Following German reunification in 1990, this exhibition was broadened to feature a pan-German perspective on space. In 2006/2007, the exhibition was given a new building with significantly more space and an outdoor area including a Planetenpark with the depictions of our solar system's planets and a space travel-themed playground. The exhibition is operated by a non-profit registered association and hosts up to 70,000 visitors per year.

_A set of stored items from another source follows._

(* ===== verification/Util.v ===== *)
(** * File system and time helpers (util.h, util.cc)

    [FSUtil] is written on top of POSIX calls.  The operating system is the
    interface [Posix]: a type of file system states with one operation per call
    the code makes; [PosixLaws] states what the code relies on.  A small concrete
    file system ([toy]) shows that the laws can hold and serves the witnesses. *)
From stdpp Require Import base gmap list strings.
From Stdlib Require Import Ascii.
From S2P Require Import Prelude.

(** ** The operating system *)

(** [d_type] of a directory entry: DT_DIR, DT_REG, or anything else. *)
Inductive dtype : Type := DT_DIR | DT_REG | DT_OTHER.

(** Each operation answers whether the call succeeded (returned 0, or a stream that
    is open) and the state after it. *)
Class Posix (D : Type) := {
  (* [lstat]: the mode and the modification time *)
  os_lstat : D -> str -> option (Z * Z);
  (* [access(path, F_OK) == 0] *)
  os_access : D -> str -> bool;
  os_mkdir : str -> D -> bool * D;
  os_unlink : str -> D -> bool * D;
  os_rmdir : str -> D -> bool * D;
  os_rename : str -> str -> D -> bool * D;
  os_symlink : str -> str -> D -> bool * D;
  os_realpath : D -> str -> option str;
  (* [opendir] and the entries [readdir] returns until it returns null *)
  os_readdir : D -> str -> option (list (str * dtype));
  (* [ifstream(path)] and the first line of it *)
  os_getline : D -> str -> option str;
  (* [kill(pid, 0) == 0] *)
  os_kill0 : D -> Z -> bool;
  (* whether [ifstream::open(path)] succeeds *)
  os_open_read : D -> str -> bool;
  (* [ofstream::open(path, app)], creating the file *)
  os_open_app : str -> D -> bool * D
}.

(** What documentation promises of the calls that make directories and open files. *)
Class PosixLaws (D : Type) `{Posix D} := {
  access_lstat : forall d p, os_access d p = true -> is_Some (os_lstat d p);
  mkdir_makes : forall d p d', os_mkdir p d = (true, d') -> os_access d' p = true;
  mkdir_keeps : forall d p b d' q,
    os_mkdir p d = (b, d') -> os_access d q = true -> os_access d' q = true;
  mkdir_fails : forall d p d', os_mkdir p d = (false, d') -> d' = d
}.

Section FSUtil.
Context {D : Type} `{Posix D}.

(** A call that answers success or failure. *)
Definition sys (f : D -> bool * D) : M D bool := fun d => let '(b, d') := f d in (Ret b, d').

(** ** Creating directories *)

(** [__lstat(path) == 0] and [__mkdir(path) == 0]. *)
Definition __lstat (p : str) : M D bool := d ← get; mret (bool_decide (is_Some (os_lstat d p))).
Definition __mkdir (p : str) : M D bool := fun d =>
  if os_access d p then (Ret true, d) else sys (os_mkdir p) d.

(** A C string ends at its first NUL. *)
Fixpoint c_str (s : str) : str :=
  match s with
  | [] => []
  | c :: s' => if decide (c = Ascii.zero) then [] else c :: c_str s'
  end.

(** [strchr(s + i, '/')] as an index into the buffer. *)
Fixpoint strchr_from (s : str) (i : nat) : option nat :=
  match s, i with
  | [], _ => None
  | c :: s', O => if decide (c = slash) then Some 0
                  else if decide (c = Ascii.zero) then None else S <$> strchr_from s' 0
  | _ :: s', S i' => S <$> strchr_from s' i'
  end.

(** The inner [for]: the buffer [path] is cut at each slash, the directory is made,
    the slash is put back.  True when the loop ends with [ptr] null, false when
    [__mkdir] failed. *)
Fixpoint mkdir_loop (fuel : nat) (path : str) (ptr : option nat) : M D bool :=
  match ptr with
  | None => mret true
  | Some i =>
      match fuel with
      | O => ub $"out of fuel"
      | S fuel' =>
          let cut := <[i := Ascii.zero]> path in
          ok ← __mkdir (c_str cut);
          if (ok : bool) then
            let path' := <[i := slash]> cut in
            mkdir_loop fuel' path' (strchr_from path' (S i))
          else mret false
      end
  end.

Definition Mkdir (dirname : str) : M D bool :=
  b ← __lstat (c_str dirname);
  if (b : bool) then mret true
  else
    let path := c_str dirname in
    match path with
    | [] => ub $"strchr past the end of the buffer"
    | _ =>
        ok ← mkdir_loop (length path) path (strchr_from path 1);
        if (ok : bool) then __mkdir path else mret false
    end.

(** ** Paths *)
Definition Dirname (filename : str) : res str :=
  match filename with
  | [] => Ret $"."
  | _ =>
      match rfind slash filename with
      | Some 0 => Ret $"/"
      | None => Ret $"."
      | Some pos => substr filename 0 pos
      end
  end.

Definition Basename (filename : str) : res str :=
  match filename with
  | [] => Ret filename
  | _ =>
      match rfind slash filename with
      | None => Ret filename
      | Some pos => substr_from filename (pos + 1)
      end
  end.

(** ** Opening for writing *)

(** The state of a [std::ofstream] or [std::ifstream]: the file it is open on, and whether an operation
    has failed ([!stream]). *)
Record ofstream := mkOfstream { os_file : option str; os_fail : bool }.

Definition is_open (ofs : ofstream) : bool := bool_decide (is_Some (os_file ofs)).

(** [ofs.open(filename, app)]: fails on a stream that is open; otherwise the failure
    state is what the call ends in. *)
Definition stream_open (filename : str) : M (ofstream * D) unit := fun '(ofs, d) =>
  match os_file ofs with
  | Some _ => (Ret tt, (mkOfstream (os_file ofs) true, d))
  | None =>
      let '(b, d') := os_open_app (c_str filename) d in
      (Ret tt, (if b then mkOfstream (Some filename) false else mkOfstream None true, d'))
  end.

(** [ofs.close()]: fails on a stream that is not open. *)
Definition stream_close : M (ofstream * D) unit := fun '(ofs, d) =>
  (Ret tt, (match os_file ofs with
            | Some _ => mkOfstream None (os_fail ofs)
            | None => mkOfstream None true
            end, d)).

(** A file system operation next to a stream. *)
Definition on_disk {A} (m : M D A) : M (ofstream * D) A := fun '(ofs, d) =>
  let '(r, d') := m d in (r, (ofs, d')).

Definition OpenForWrite (filename : str) : M (ofstream * D) bool :=
  stream_open filename;;
  w ← get;
  if is_open (fst w) then mret true
  else
    dir ← lift_res (Dirname filename);
    on_disk (Mkdir dir);;
    stream_open filename;;
    w ← get;
    mret (is_open (fst w)).

(** [OpenForRead] on an input stream: opening an open stream fails. *)
Definition OpenForRead (filename : str) : M (ofstream * D) bool := fun '(ifs, d) =>
  let ifs' := match os_file ifs with
              | Some _ => mkOfstream (os_file ifs) true
              | None => if os_open_read d (c_str filename) then mkOfstream (Some filename) false
                        else mkOfstream None true
              end in
  (Ret (is_open ifs'), (ifs', d)).

(** ** Removing *)
Definition Unlink (filename : str) (exist : bool) : M D bool :=
  here ← __lstat (c_str filename);
  if negb exist && negb here then mret true
  else sys (os_unlink (c_str filename)).

(** [S_IFDIR] of sys/stat.h. *)
Definition S_IFDIR : Z := 16384.

Definition is_dot (name : str) : bool := bool_decide (name = $".") || bool_decide (name = $"..").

The exhibition has been scheduled for expansion since 2020. A federal ministry and a Saxon ministry granted together 8,7 million euros for an extension building and the establishment of a cinematic experience, space bistro, conference centre, and museum shop for visitors. Construction has started in spring 2023 after delays from the previously announced start in 2022. The topping out ceremony was held in May 2025. It has been announced that the extension building will open in 2027 with a new interactive exhibition "Mission Space" regarding the return to the moon. In the meantime, the exhibition can be visited via a side entrance.

== Collection ==
The exhibition concept, which was developed in close cooperation with representatives of the German Aerospace Center and the German Museum Munich, includes four main themes:

- Insights into the history of spaceflight and space exploration
- Presentation of the benefits of space travel for the Earth
- Information about space projects in which Germany is involved
- Appreciation of the achievements of German researchers, engineers, scientists, cosmonauts and astronauts

== Important Exhibits ==
- Accessible base block of the Soviet MIR space station
- Original – spacesuits
- Original engine of a V2 rocket
- Models of many carrier systems (rockets / Shuttle) on a scale of 1:25
- Engineering model AZUR – first German satellite
- Original experiments from the space stations Salyut, MIR and ISS
- Coupling simulator Soyuz spaceship / ISS
- Airplane MiG-21F-13
- In addition to the permanent exhibition, there are 1–2 special exhibitions a year.

== Operating association ==
The registered association Space Travel Exhibition Association (Deutschen Raumfahrtausstellung e.V.) has over 250 national and international members. Almost all German astronauts and cosmonauts are association members.
The association designs and operates the exhibition and also organizes various symposia and events. A highlight event is the space travel days with astronauts and cosmonauts, technicians and scientists as well as space travel fans and technically interested people.

== Various ==
The former railway building that originally housed the exhibition still exists. Today it serves as a guesthouse and bistro, with decor inspired by space travel and steampunk. In 2020 the street where the exhibition is located was renamed from "Bahnhofstraße" to "Dr.-Sigmund-Jähn-Straße".